_Your goal_:
Going through the data below, please show each line containing the string "Section".

_Saved data entries_:
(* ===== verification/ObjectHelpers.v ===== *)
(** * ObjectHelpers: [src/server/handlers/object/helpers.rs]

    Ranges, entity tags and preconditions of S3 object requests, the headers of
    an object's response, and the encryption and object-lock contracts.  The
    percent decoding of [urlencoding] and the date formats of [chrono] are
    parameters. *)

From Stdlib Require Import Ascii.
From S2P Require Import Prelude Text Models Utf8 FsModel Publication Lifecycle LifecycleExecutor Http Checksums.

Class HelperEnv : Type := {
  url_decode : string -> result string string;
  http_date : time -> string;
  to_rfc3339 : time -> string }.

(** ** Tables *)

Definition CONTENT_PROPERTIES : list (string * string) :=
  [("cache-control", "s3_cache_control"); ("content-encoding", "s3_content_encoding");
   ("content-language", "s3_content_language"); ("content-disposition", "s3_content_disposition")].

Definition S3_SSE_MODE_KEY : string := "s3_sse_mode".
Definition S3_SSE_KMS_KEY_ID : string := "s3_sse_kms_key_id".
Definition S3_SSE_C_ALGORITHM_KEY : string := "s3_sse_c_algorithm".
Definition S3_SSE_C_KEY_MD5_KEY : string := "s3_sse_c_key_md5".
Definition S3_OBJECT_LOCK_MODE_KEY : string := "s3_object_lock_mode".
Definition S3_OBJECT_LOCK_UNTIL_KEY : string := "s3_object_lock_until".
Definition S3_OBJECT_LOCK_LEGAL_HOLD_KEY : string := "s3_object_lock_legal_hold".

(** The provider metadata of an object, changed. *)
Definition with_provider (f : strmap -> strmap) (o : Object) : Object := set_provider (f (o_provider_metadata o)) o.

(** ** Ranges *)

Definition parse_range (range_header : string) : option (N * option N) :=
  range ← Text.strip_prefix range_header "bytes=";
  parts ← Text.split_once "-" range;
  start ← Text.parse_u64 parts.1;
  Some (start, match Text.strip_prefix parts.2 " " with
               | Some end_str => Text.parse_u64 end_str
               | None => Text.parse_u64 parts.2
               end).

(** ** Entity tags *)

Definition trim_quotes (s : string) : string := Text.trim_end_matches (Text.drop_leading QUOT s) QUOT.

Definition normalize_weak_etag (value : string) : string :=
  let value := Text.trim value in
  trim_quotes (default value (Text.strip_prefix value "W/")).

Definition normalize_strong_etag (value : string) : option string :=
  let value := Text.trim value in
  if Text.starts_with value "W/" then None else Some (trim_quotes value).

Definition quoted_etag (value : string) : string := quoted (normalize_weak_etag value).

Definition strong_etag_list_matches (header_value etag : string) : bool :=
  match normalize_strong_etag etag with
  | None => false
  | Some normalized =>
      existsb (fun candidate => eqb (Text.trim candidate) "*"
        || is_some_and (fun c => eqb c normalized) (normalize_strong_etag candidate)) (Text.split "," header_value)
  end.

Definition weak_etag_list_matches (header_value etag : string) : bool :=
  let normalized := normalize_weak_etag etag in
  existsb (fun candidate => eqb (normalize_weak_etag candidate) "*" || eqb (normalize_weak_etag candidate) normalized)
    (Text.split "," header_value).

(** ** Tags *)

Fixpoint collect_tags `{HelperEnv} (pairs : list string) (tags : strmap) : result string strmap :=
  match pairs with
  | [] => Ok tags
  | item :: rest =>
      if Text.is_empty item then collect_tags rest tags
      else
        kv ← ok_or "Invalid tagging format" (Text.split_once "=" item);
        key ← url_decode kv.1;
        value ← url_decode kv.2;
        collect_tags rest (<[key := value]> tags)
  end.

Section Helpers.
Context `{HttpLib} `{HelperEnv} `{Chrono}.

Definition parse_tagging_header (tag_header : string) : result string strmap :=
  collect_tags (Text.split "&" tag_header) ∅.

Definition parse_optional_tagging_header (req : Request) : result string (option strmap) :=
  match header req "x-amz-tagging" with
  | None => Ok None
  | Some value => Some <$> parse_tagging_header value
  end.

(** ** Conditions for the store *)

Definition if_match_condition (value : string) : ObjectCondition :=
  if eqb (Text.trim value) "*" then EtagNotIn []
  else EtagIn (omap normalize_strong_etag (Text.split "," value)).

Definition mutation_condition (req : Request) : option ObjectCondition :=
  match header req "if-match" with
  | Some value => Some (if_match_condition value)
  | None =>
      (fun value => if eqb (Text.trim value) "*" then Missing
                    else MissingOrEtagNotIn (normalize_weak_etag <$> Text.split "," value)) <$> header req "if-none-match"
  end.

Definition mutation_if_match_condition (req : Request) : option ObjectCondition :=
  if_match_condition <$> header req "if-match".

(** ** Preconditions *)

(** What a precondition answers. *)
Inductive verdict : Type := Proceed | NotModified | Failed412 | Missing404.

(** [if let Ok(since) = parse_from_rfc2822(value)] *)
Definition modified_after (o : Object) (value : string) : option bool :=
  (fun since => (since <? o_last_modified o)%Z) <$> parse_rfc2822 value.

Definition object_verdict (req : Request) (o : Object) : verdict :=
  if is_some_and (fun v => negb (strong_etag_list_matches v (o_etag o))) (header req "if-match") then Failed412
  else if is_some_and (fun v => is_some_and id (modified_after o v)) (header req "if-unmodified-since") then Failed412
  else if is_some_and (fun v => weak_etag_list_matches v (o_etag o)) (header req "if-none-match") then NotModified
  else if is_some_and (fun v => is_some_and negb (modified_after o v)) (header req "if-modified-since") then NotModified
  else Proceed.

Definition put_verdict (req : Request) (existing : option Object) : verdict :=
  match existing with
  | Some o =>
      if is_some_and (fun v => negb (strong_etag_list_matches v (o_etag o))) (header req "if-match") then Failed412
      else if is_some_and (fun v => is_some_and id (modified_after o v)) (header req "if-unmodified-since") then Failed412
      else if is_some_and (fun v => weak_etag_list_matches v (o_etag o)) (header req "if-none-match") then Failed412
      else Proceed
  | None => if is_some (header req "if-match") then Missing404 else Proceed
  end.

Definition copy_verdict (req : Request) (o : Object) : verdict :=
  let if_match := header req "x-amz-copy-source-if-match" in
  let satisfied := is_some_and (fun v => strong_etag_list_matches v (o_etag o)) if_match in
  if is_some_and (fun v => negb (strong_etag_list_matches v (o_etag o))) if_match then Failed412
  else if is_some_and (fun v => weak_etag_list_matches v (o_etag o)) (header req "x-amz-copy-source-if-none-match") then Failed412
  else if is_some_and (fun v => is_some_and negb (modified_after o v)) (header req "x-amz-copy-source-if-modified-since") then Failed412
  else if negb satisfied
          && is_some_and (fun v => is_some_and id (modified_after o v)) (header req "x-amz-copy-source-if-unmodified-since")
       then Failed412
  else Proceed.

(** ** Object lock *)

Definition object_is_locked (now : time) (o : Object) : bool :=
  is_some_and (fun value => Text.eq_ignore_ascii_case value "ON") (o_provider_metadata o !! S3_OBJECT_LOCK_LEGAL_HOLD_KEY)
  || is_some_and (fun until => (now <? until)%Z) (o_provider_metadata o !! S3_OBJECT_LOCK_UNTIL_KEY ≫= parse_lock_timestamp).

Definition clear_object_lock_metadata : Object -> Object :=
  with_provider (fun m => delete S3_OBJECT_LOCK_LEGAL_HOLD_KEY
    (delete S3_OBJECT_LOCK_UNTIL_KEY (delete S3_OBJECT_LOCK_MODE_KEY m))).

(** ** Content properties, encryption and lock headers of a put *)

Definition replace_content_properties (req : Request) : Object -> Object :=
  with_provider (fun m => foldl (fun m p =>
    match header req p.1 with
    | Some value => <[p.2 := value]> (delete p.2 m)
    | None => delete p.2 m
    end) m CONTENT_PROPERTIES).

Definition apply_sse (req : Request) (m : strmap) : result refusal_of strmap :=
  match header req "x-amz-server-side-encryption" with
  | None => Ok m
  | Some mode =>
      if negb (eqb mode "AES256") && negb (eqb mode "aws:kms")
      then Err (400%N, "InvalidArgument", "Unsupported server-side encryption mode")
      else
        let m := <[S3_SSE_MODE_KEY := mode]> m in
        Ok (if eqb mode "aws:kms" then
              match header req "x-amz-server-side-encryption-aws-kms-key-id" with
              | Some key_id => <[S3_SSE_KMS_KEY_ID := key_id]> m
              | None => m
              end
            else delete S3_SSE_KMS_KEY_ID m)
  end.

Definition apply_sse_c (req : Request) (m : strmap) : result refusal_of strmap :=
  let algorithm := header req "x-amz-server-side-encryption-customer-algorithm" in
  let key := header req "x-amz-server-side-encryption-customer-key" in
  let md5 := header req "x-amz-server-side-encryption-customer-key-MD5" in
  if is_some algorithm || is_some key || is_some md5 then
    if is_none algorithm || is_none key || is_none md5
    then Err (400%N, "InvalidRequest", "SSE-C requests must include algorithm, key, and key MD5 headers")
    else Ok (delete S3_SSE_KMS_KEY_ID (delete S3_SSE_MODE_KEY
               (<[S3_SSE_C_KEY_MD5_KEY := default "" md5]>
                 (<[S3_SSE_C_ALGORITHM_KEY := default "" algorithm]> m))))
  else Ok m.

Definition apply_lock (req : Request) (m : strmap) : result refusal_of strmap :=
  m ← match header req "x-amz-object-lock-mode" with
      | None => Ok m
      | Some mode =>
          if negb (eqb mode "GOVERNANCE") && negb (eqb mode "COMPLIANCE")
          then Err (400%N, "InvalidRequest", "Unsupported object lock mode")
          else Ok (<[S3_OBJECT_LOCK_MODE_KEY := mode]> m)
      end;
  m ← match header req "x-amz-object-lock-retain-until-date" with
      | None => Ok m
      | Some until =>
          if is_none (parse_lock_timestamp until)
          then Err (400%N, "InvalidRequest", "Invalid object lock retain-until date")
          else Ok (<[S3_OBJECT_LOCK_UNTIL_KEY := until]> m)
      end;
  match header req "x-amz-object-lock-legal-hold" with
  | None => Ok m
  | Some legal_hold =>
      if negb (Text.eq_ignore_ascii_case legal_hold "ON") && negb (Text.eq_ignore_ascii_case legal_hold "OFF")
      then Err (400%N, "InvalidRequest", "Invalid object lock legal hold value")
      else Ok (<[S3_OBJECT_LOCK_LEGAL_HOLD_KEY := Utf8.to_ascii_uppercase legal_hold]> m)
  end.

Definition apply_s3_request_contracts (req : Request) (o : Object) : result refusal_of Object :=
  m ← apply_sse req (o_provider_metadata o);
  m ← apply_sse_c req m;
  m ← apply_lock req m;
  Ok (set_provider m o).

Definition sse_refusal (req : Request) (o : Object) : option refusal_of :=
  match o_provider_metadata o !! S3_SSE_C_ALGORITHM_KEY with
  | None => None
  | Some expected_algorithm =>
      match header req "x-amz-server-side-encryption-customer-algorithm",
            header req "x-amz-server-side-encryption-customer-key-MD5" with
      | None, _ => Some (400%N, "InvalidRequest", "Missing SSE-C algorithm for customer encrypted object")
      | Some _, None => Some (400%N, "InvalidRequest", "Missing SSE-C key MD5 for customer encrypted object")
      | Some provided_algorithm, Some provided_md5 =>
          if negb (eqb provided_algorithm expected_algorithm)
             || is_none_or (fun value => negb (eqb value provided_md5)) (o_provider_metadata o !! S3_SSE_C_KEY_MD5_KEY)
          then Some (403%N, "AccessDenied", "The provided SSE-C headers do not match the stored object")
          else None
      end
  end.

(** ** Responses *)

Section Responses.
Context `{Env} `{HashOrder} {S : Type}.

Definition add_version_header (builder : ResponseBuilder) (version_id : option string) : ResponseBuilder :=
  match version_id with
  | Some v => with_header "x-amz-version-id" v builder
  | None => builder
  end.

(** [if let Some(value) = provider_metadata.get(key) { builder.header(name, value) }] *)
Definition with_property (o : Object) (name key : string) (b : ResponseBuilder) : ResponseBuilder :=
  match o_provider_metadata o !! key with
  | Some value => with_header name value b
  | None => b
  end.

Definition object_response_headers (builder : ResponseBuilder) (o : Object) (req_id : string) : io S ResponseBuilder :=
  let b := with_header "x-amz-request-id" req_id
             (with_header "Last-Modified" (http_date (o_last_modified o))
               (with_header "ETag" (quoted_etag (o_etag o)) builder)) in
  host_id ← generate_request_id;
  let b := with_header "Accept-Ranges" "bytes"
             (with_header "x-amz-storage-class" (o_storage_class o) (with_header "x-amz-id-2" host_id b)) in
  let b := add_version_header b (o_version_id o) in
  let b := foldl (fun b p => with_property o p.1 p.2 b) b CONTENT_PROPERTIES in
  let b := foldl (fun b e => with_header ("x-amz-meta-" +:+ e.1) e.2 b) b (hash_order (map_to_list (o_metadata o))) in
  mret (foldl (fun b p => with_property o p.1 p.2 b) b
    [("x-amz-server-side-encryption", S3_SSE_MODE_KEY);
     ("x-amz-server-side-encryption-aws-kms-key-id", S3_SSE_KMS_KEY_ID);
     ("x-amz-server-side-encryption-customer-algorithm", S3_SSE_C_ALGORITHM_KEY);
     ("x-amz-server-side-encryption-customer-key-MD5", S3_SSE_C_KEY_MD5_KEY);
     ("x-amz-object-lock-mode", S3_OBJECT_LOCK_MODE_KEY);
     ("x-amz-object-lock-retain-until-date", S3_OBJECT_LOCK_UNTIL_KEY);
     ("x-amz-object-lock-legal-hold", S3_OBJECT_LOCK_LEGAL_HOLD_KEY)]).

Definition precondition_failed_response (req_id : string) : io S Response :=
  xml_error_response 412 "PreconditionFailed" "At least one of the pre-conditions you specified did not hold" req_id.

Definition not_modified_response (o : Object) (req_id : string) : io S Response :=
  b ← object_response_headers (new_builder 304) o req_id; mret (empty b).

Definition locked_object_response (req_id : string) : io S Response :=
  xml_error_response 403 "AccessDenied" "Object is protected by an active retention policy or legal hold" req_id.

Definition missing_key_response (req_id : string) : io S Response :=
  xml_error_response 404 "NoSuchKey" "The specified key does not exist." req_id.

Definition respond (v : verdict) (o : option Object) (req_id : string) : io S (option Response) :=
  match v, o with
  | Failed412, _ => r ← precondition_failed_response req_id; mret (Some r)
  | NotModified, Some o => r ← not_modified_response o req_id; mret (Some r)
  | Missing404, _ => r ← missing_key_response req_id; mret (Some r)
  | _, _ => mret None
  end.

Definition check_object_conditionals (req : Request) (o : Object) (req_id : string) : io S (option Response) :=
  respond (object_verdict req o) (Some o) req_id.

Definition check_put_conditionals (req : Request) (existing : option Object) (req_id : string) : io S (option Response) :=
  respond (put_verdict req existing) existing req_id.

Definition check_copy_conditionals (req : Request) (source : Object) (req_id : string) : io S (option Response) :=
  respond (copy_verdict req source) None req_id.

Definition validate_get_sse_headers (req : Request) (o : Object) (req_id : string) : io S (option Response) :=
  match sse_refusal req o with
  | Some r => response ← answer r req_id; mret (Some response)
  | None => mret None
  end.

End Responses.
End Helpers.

_Your solution_:
Section Helpers.
Section Responses.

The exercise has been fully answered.